There are circular recesses at each side of fireplace,
with divan seats running round them, and windows at the
top, the space between the divan and the window sills
being lined with books. A long settee is placed before
the fire. Along the back of the settee, and touching
it, is a green table, littered with journals. A
revolving bookcase stands in the foreground, a little
to the left, with an easy chair close to it. On the
right, between the door and the recess, is a light
library stepladder.

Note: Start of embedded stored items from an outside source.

(** C6: a call of [simulate_posterior_difference] returns the same
    summary, or raises the same exception, from every heap of generators:
    equal arguments give equal outputs.  A summary it returns is computed
    from the draws of the generator seeded with the given seed; that
    generator is allocated by the call at an identity that was free, no
    generator that existed before the call is read or advanced, and a call
    made after another returns what it returns on its own. *)
Theorem C6_simulation_deterministic (a_c b_c a_t b_t : R) (n_draws : nat) (seed : Z) :
  (forall h1 h2,
     outcome (BA.simulate_posterior_difference a_c b_c a_t b_t n_draws seed h1)
     = outcome (BA.simulate_posterior_difference a_c b_c a_t b_t n_draws seed h2))
  /\ (forall h s h',
        BA.simulate_posterior_difference a_c b_c a_t b_t n_draws seed h = Ok (s, h') ->
        s = BA.summarize (control_draws a_c b_c n_draws seed)
              (treatment_draws a_c b_c a_t b_t n_draws seed)
        /\ exists rng, h !! rng = None
             /\ h' = <[rng := final_bitgen a_c b_c a_t b_t n_draws seed]> h
             /\ forall l, l <> rng -> h' !! l = h !! l)
  /\ (forall a_c' b_c' a_t' b_t' n_draws' seed' h s h',
        BA.simulate_posterior_difference a_c' b_c' a_t' b_t' n_draws' seed' h = Ok (s, h') ->
        outcome (BA.simulate_posterior_difference a_c b_c a_t b_t n_draws seed h')
        = outcome (BA.simulate_posterior_difference a_c b_c a_t b_t n_draws seed h)).
Proof.
  split; [| split].
  - intros h1 h2. rewrite !simulate_outcome. reflexivity.
  - intros h s h'. rewrite simulate_heap. unfold simulation.
    repeat (destruct (decide _); [discriminate |]). cbn.
    intros [= <- <-]. split; [reflexivity |].
    eexists. split; [| split; [reflexivity |]].
    + apply not_elem_of_dom, is_fresh.
    + intros l Hl. now apply lookup_insert_ne.
  - intros. rewrite !simulate_outcome. reflexivity.
Qed.

Lemma relative_lift_lookup (cs ts : list R) (i : nat) (c t : R) :
  0 <= c -> cs !! i = Some c -> ts !! i = Some t ->
  BA.relative_lift cs (BA.difference ts cs) !! i = Some (lift_of_draw c t).
Proof.
  intros Hc Hci Hti. unfold BA.relative_lift, BA.difference.
  rewrite lookup_zip_with, Hci. cbn.
  rewrite lookup_zip_with, Hti. cbn. rewrite Hci. cbn.
  unfold lift_of_draw.
  destruct (decide (c > 0)), (decide (c = 0)); try reflexivity; lra.
Qed.

Lemma not_nan_relative_lift (cs ts : list R) :
  Forall (fun c => 0 <= c) cs ->
  not_nan (BA.relative_lift cs (BA.difference ts cs)) = defined_lifts cs ts.
Proof.
  intros Hcs. revert ts.
  induction Hcs as [|c cs Hc _ IH]; intros ts; [now destruct ts |].
  destruct ts as [|t ts]; [reflexivity |].
  unfold not_nan, defined_lifts, BA.relative_lift, BA.difference in *.
  cbn. rewrite IH. unfold lift_of_draw.
  destruct (decide (c > 0)), (decide (c = 0)); try reflexivity; lra.
Qed.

Placards inscribed "silence" are
conspicuously exhibited here and there.

(Cuthbertson is seated in the easy chair at the revolving bookstand,
reading the "Daily Graphic." Dr. Paramore is on the divan in the right
hand recess, reading "The British Medical Journal." He is young as age
is counted in the professions--barely forty. His hair is wearing bald
on his forehead; and his dark arched eyebrows, coming rather close
together, give him a conscientiously sinister appearance. He wears the
frock coat and cultivates the "bedside manner" of the fashionable
physician with scrupulous conventionality. Not at all a happy or frank
man, but not consciously unhappy nor intentionally insincere, and
highly self satisfied intellectually.